Saved entries:
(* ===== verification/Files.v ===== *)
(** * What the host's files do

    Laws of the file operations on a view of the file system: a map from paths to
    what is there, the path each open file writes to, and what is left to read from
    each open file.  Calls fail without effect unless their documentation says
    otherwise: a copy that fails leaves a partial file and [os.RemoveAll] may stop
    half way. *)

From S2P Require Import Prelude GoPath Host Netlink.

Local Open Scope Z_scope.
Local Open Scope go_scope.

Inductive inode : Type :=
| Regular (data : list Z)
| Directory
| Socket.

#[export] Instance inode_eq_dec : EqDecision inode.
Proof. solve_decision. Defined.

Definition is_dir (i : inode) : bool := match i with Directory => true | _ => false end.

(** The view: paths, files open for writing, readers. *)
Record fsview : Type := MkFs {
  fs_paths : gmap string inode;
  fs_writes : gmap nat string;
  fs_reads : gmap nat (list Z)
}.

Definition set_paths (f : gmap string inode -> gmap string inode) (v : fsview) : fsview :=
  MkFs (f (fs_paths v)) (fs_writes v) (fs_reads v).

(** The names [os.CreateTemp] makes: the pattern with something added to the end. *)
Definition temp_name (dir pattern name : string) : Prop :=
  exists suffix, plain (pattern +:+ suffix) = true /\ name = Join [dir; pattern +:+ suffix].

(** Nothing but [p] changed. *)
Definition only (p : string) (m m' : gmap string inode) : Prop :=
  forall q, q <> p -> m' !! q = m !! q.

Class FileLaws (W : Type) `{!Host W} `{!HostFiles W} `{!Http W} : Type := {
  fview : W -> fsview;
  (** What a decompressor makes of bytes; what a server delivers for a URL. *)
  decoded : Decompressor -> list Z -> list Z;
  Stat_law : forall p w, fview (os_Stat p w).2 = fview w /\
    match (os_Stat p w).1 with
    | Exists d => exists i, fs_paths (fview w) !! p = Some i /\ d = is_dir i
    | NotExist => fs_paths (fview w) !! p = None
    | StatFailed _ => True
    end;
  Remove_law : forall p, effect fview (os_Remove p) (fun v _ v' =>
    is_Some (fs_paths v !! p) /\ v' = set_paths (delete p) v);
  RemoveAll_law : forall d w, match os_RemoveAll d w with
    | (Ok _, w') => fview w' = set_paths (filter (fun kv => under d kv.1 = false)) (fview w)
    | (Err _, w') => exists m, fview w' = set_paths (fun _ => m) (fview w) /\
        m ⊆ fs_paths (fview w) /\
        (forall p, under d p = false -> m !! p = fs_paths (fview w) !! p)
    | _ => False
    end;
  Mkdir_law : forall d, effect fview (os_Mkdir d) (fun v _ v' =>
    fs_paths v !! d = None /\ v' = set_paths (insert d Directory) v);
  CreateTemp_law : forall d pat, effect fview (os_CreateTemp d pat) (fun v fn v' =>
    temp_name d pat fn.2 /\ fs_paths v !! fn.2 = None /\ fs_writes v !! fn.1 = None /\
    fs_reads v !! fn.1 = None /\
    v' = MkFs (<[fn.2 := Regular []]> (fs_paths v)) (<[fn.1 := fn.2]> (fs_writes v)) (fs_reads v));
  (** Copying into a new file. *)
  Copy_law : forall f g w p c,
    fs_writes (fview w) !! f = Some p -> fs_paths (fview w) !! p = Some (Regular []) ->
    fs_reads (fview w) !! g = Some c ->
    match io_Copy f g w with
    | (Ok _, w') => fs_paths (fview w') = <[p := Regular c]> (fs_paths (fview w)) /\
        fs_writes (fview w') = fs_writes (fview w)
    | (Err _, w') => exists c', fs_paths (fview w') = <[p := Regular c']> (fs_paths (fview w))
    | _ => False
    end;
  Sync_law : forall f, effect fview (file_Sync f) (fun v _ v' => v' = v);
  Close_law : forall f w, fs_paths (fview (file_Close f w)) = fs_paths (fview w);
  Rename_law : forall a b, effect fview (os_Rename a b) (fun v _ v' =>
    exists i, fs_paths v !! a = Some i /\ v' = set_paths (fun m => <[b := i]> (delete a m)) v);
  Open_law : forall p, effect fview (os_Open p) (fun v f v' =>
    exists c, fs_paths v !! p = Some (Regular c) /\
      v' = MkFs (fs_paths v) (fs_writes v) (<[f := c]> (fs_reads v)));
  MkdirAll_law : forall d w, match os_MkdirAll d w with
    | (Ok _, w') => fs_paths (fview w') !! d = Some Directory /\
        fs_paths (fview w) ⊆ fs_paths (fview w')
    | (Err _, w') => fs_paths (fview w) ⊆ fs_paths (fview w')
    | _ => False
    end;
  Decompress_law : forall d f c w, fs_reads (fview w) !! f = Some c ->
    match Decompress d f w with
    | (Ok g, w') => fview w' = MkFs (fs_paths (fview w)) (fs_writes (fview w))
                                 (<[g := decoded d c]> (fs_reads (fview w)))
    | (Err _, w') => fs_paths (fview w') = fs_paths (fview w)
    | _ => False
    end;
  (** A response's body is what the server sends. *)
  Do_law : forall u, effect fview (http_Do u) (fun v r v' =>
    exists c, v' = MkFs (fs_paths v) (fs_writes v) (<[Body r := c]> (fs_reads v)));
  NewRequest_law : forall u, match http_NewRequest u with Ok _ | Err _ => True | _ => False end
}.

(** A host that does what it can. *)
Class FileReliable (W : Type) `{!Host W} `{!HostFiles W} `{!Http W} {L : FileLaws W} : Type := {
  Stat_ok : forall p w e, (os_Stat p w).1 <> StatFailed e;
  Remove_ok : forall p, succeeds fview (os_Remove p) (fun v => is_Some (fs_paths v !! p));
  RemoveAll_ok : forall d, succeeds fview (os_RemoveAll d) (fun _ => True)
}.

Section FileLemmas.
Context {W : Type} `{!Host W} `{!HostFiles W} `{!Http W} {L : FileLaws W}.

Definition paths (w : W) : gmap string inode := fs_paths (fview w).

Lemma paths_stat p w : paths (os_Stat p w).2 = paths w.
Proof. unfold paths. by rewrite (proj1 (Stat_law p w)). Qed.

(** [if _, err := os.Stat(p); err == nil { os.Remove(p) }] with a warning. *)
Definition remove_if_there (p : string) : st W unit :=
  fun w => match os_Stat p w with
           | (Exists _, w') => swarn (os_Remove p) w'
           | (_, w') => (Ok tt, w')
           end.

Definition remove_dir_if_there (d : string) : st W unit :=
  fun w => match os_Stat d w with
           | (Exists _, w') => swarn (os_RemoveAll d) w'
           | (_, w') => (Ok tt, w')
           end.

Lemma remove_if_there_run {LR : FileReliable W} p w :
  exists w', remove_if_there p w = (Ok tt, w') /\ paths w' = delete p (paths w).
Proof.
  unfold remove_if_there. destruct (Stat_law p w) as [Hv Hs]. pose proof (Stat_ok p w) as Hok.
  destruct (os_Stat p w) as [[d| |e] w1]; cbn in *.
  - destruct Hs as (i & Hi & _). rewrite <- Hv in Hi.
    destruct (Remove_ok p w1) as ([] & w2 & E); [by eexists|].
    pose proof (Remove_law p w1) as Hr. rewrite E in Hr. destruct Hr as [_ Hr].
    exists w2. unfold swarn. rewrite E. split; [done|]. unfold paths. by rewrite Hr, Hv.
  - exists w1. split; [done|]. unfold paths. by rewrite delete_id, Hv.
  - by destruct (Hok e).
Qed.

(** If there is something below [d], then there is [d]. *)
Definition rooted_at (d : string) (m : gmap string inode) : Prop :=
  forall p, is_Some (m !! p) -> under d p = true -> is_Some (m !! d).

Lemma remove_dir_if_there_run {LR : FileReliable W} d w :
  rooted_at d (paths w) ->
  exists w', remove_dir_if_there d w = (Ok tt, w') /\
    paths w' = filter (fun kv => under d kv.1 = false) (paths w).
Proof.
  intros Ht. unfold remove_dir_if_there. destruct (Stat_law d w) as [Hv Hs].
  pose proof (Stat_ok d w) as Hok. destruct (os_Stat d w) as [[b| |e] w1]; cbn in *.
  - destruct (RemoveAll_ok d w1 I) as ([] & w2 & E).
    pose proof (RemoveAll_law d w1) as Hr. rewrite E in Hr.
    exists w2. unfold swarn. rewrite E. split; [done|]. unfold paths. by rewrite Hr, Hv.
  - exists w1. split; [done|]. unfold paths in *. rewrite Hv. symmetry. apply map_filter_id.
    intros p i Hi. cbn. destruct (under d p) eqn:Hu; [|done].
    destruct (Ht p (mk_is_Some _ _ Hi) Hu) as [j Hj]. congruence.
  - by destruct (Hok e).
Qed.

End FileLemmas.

EXERCISE OBJECTIVE:
If a line comes after the one containing "each open file.", leave it out; set down every line of the data before it, and that line itself, exactly.

TASK RESPONSE:
(* ===== verification/Files.v ===== *)
(** * What the host's files do

    Laws of the file operations on a view of the file system: a map from paths to
    what is there, the path each open file writes to, and what is left to read from
    each open file.  Calls fail without effect unless their documentation says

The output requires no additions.